Efficacy and safety of nano-paclitaxel formulation for cancer treatment: evidence from randomized clinical trials.

Aim: We aimed to analyze efficacy and adverse events for nano-bound paclitaxel in cancer treatment, which remain controversial. Method: We obtained relevant previously published studies and extracted data on the efficacy and adverse events of nano-bound paclitaxel. Fifteen randomized clinical trials were included.
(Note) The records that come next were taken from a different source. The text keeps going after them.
(** * cp-bar.go: the copy progress bar of mc

    A shallow embedding of [cp-bar.go]: the caption trimming function
    [trimBarCaption], the message protocol of [barSend], the proxy reader
    [copyReader] and the command loop started by [newCpBar].

    Go's [int64], and [int] on a 64-bit platform, are modelled as [Z] with
    the two's complement wrap-around of a 64-bit word written out; Go strings
    are byte strings ([string] of 8-bit [ascii]); a run-time panic is the
    [Panic] result. *)

From Stdlib Require Import ZArith Lia Bool List Ascii String Permutation.
Import ListNotations.

Open Scope Z_scope.

(** ** Machine integers *)

Module Int64.

Definition modulus : Z := 2 ^ 64.
Definition min_int : Z := - 2 ^ 63.
Definition max_int : Z := 2 ^ 63 - 1.

Definition in_range (z : Z) : Prop := min_int <= z <= max_int.

(** The value a 64-bit signed word holds after an operation whose exact
    result is [z]. *)
Definition wrap (z : Z) : Z := (z + 2 ^ 63) mod modulus - 2 ^ 63.

Definition add (a b : Z) : Z := wrap (a + b).
Definition sub (a b : Z) : Z := wrap (a - b).

(** Sum of a list in int64 arithmetic, starting from [a]. *)
Definition sum_from (a : Z) (l : list Z) : Z := fold_left add l a.

End Int64.

(** Exact sum of a list of integers. *)
Definition zsum (l : list Z) : Z := fold_right Z.add 0 l.

(** ** Results of code that may panic *)

Inductive result (A : Type) : Type :=
| Ok (a : A)
| Panic.
Arguments Ok {A} a.
Arguments Panic {A}.

Definition bind {A B : Type} (r : result A) (k : A -> result B) : result B :=
  match r with
  | Ok a => k a
  | Panic => Panic
  end.

Notation "x <- r ;; k" := (bind r (fun x => k))
  (at level 61, r at next level, right associativity).

(** ** Go strings *)

Module GoString.

(** [len(s)]: the number of bytes. *)
Definition len (s : string) : Z := Z.of_nat (String.length s).

Fixpoint drop (n : nat) (s : string) : string :=
  match n, s with
  | O, _ => s
  | S _, EmptyString => EmptyString
  | S n', String _ s' => drop n' s'
  end.

(** [s[i:]]: panics unless [0 <= i <= len(s)]. *)
Definition slice_from (s : string) (i : Z) : result string :=
  if (i <? 0) || (len s <? i) then Panic else Ok (drop (Z.to_nat i) s).

(** [strings.IndexByte(s, b)]: index of the first byte equal to [b],
    or -1. *)
Fixpoint IndexByte (s : string) (b : ascii) : Z :=
  match s with
  | EmptyString => -1
  | String a s' =>
      if Ascii.eqb a b then 0
      else let i := IndexByte s' b in
           if i <? 0 then -1 else i + 1
  end.

(** [byte(r)] for a rune [r]: the low eight bits. *)
Definition byte_of_rune (r : Z) : ascii := ascii_of_N (Z.to_N (r mod 256)).

(** The byte at index [i], when there is one. *)
Fixpoint byte_at (i : nat) (s : string) : option ascii :=
  match s with
  | EmptyString => None
  | String a s' =>
      match i with
      | O => Some a
      | S i' => byte_at i' s'
      end
  end.

End GoString.
Import GoString.

(** ** Captions *)

Record caption : Type := mkCaption {
  message : string;
  separator : Z  (* rune *)
}.

(** [trimBarCaption], lines 97-111. *)
Definition trimBarCaption (c : caption) (width : Z) : result string :=
  if width <? len (message c) then
    let trimSize :=
      Int64.add (Int64.add (Int64.sub (len (message c)) width) 3) 1 in
    if trimSize <? len (message c) then
      tail <- slice_from (message c) trimSize ;;
      let message' := ("..." ++ tail)%string in
      let partialTrimSize := IndexByte message' (byte_of_rune (separator c)) in
      if 0 <? partialTrimSize then slice_from message' partialTrimSize
      else Ok message'
    else Ok (message c)
  else Ok (message c).

(** ** The trimming algorithm in the words of the specification *)

(** [first_occurrence b s i]: byte [b] occurs in [s] at index [i] and at no
    smaller index. *)
Definition first_occurrence (b : ascii) (s : string) (i : nat) : Prop :=
  byte_at i s = Some b /\ forall j, (j < i)%nat -> byte_at j s <> Some b.


(** Steps 2 and 3 of section 4.4, over exact integers: the ellipsis
    followed by the message from index [length - width + 4] on. *)
Definition spec_trimSize (m : string) (width : Z) : Z := len m - width + 4.
(* ================================================================== *)
(** * The total statement of Articles *)
(* ================================================================== *)

Lemma flat_map_some {A : Type} (g : A -> Z) (xs : list A) :
  flat_map (fun v : option Z => match v with Some z => [z] | None => [] end)
    (map (fun j => Some (g j)) xs)
  = map g xs.
Proof.
  induction xs as [| x xs IH]; simpl; [reflexivity | now rewrite IH].
Qed.

Lemma list_prod_not_nil {A B : Type} (xs : list A) (ys : list B) :
  xs <> [] -> ys <> [] -> list_prod xs ys <> [].
Proof.
  destruct xs as [| x xs], ys as [| y ys]; try congruence. discriminate.
Qed.

Section ArticlesTotal.

Variable eng : Engine.
Variable r : Articles.Request.
Variable db : Database.

Lemma articles_where_on_article (a : ArticleT) (rest : Row) :
  holds eng (Articles.wheres r) (ArticlesSql.article_tuple a ++ rest)%list
  = holds eng (Articles.wheres r) (ArticlesSql.article_tuple a).
Proof.
  unfold Articles.wheres.
  destruct (Articles.f_id (Articles.filters r)), (Articles.f_title (Articles.filters r)),
    (Articles.f_createdAt (Articles.filters r)), (truthy (Articles.search r));
    reflexivity.
Qed.

Lemma articles_where_on_head (h : ArticlesSql.Head) (rest : Row) :
  holds eng (Articles.wheres r) (ArticlesSql.head_tuple h ++ rest)%list
  = holds eng (Articles.wheres r) (ArticlesSql.article_tuple (ArticlesSql.h_article h)).
Proof.
  unfold ArticlesSql.head_tuple. rewrite <- app_assoc.
  apply articles_where_on_article.
Qed.

Lemma articles_userWhere_on_user (a : ArticleT) (u : UserT) :
  holds eng (Articles.userWheres r)
    (ArticlesSql.article_tuple a ++ ArticlesSql.user_tuple u)%list
  = holds eng (Articles.userWheres r) (ArticlesSql.user_tuple u).
Proof.
  unfold Articles.userWheres.
  destruct (Articles.f_author (Articles.filters r)); reflexivity.
Qed.

Lemma articles_hubWhere_on_hub (a : ArticleT) (u : UserT) (l : ArticleHubT) (h : HubT) :
  holds eng (Articles.hubWheres r)
    (ArticlesSql.article_tuple a ++ ArticlesSql.user_tuple u
     ++ ArticlesSql.hub_tuple l h)%list
  = holds eng (Articles.hubWheres r) (ArticlesSql.hub_tuple l h).
Proof.
  unfold Articles.hubWheres.
  destruct (Articles.f_hubs (Articles.filters r)); reflexivity.
Qed.

Lemma articles_tagWhere_on_tag (a : ArticleT) (u : UserT) (lh : ArticleHubT) (h : HubT)
    (l : ArticleTagT) (t : TagT) :
  holds eng (Articles.tagWheres r)
    (ArticlesSql.article_tuple a ++ ArticlesSql.user_tuple u
     ++ ArticlesSql.hub_tuple lh h ++ ArticlesSql.tag_tuple l t)%list
  = holds eng (Articles.tagWheres r) (ArticlesSql.tag_tuple l t).
Proof.
  unfold Articles.tagWheres.
  destruct (Articles.f_tags (Articles.filters r)); reflexivity.
Qed.

Lemma articles_having_on_agg
    (rows : list (option ArticleAnswerT * option ArticleVoteT)) (rest : Row) :
  holds eng (Articles.havings r) (ArticlesSql.agg_tuple rows ++ rest)%list
  = holds eng (Articles.havings r) (ArticlesSql.agg_tuple rows).
Proof.
  unfold Articles.havings.
  destruct (Articles.f_answers (Articles.filters r)),
    (Articles.f_votes (Articles.filters r)); reflexivity.
Qed.
(** C8. In a log where every start line has its completion line (the
    nesting depth never goes below zero and is back at zero at the end),
    once all lines are ingested the number of start lines equals the
    number of completion lines equals the number of closed tasks, and no
    task is left open. Such a log is ingested to the end whenever each of
    its lines is readable. *)
Theorem balanced_log_counts lines :
  well_nested lines →
  (∀ st, ingest_all initial lines = OK st →
     active_tasks st = [] ∧
     count is_start lines = count is_done lines ∧
     count is_done lines = length (all_tasks st)) ∧
  (forallb readable lines = true → ∃ st, ingest_all initial lines = OK st).
Proof.
  unfold well_nested. intros Hn. split.
  - intros st Hrun.
    destruct (nesting_run lines initial st 0%nat Hrun Hn) as (Ha & Hc & Hs).
    simpl in Hc, Hs. split; [|lia].
    destruct (active_tasks st); [reflexivity | discriminate].
  - intros Hr. exact (nesting_readable_run lines initial 0%nat Hr Hn).
Qed.

Lemma balanced_log_counts_witness :
  let lines :=
    [ "[T 0] Start outer" +:+ nl; "[T 5] Start inner" +:+ nl; "msm 10" +:+ nl;
      "[T 8] Done inner" +:+ nl; "fft 20" +:+ nl; "[T 20] Done outer" +:+ nl ] in
  ∃ st, ingest_all initial lines = OK st ∧
        active_tasks st = [] ∧
        count is_start lines = 2%nat ∧ count is_done lines = 2%nat ∧
        length (all_tasks st) = 2%nat.
Proof.
  intros lines.
  destruct (balanced_log_counts lines eq_refl) as [Hcounts Hruns].
  destruct (Hruns eq_refl) as [st Hst].
  destruct (Hcounts st Hst) as (Ha & Hsd & Hdc).
  exists st. split; [exact Hst|]. split; [exact Ha|].
  split; [reflexivity|]. split; [reflexivity|].
  rewrite <- Hdc. reflexivity.
Defined.


(** * The stable sort *)

Section Sorted.
Context {A : Type} (key : A → Z).

Lemma insert_by_perm x l : Permutation (x :: l) (insert_by key x l).
Proof.
  induction l as [|y l IH]; simpl; [reflexivity|].
  destruct (key x <=? key y); [reflexivity|].
  rewrite perm_swap. apply perm_skip, IH.
Qed.

Lemma sorted_perm l : Permutation l (sorted key l).
Proof.
  induction l as [|x l IH]; simpl; [reflexivity|].
  rewrite <- insert_by_perm. apply perm_skip, IH.
Qed.

Lemma insert_by_ascending x l : ascending key l → ascending key (insert_by key x l).
Proof.
  unfold ascending. induction l as [|y l IH]; simpl; intros Hl.
  - repeat constructor.
  - apply StronglySorted_inv in Hl as [Hl Hy].
    destruct (Z.leb_spec (key x) (key y)) as [Hle|Hgt].
    + constructor; [constructor; assumption|].
      constructor; [assumption|].
      eapply Forall_impl; [exact Hy|]. simpl. intros; lia.
    + constructor; [auto|].
      eapply Permutation_Forall; [apply insert_by_perm|].
      constructor; [lia | assumption].
Qed.

Lemma sorted_ascending l : ascending key (sorted key l).
Proof.
  induction l as [|x l IH]; simpl; [constructor|].
  apply insert_by_ascending, IH.
Qed.

(** Stability: the elements of one key keep the order they had. *)
Lemma insert_by_stable k x l :
  List.filter (fun a => key a =? k) (insert_by key x l) =
  List.filter (fun a => key a =? k) (x :: l).
Proof.
  induction l as [|y l IH]; [reflexivity|].
  cbn [insert_by]. destruct (Z.leb_spec (key x) (key y)) as [Hle|Hgt]; [reflexivity|].
  cbn [List.filter] in *. rewrite IH.
  destruct (Z.eqb_spec (key x) k), (Z.eqb_spec (key y) k); try reflexivity. lia.
Qed.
Results: Nanoparticle albumin-bound (Nab-) paclitaxel was beneficial in terms of objective response rate (odds ratio [OR]: 1.08, 95% CI: 0.72-1.62) and partial response (OR: 1.28, 95% CI: 0.89-1.83), while polymeric micellar (PM-) paclitaxel was beneficial in terms of objective response rate (OR: 1.76) and partial disease (hazard ratio [HR]: 0.65). Both Nab-paclitaxel and PM-paclitaxel resulted in slightly longer overall survival (HR: 0.93 and 0.94) and progression-free survival (HR: 0.93 and 0.87) when compared with solvent-based paclitaxel. Peripheral sensory neuropathy (OR: 3.47), neutropenia (OR: 1.79) and anemia (OR: 1.79) were more frequent after Nab-paclitaxel treatment. Conclusion: Nano-paclitaxel formulations have a better efficacy in cancer treatment; however, they increase the risk of hematological adverse events and peripheral sensory neuropathy. The PM-paclitaxel treatment had a high safety effect.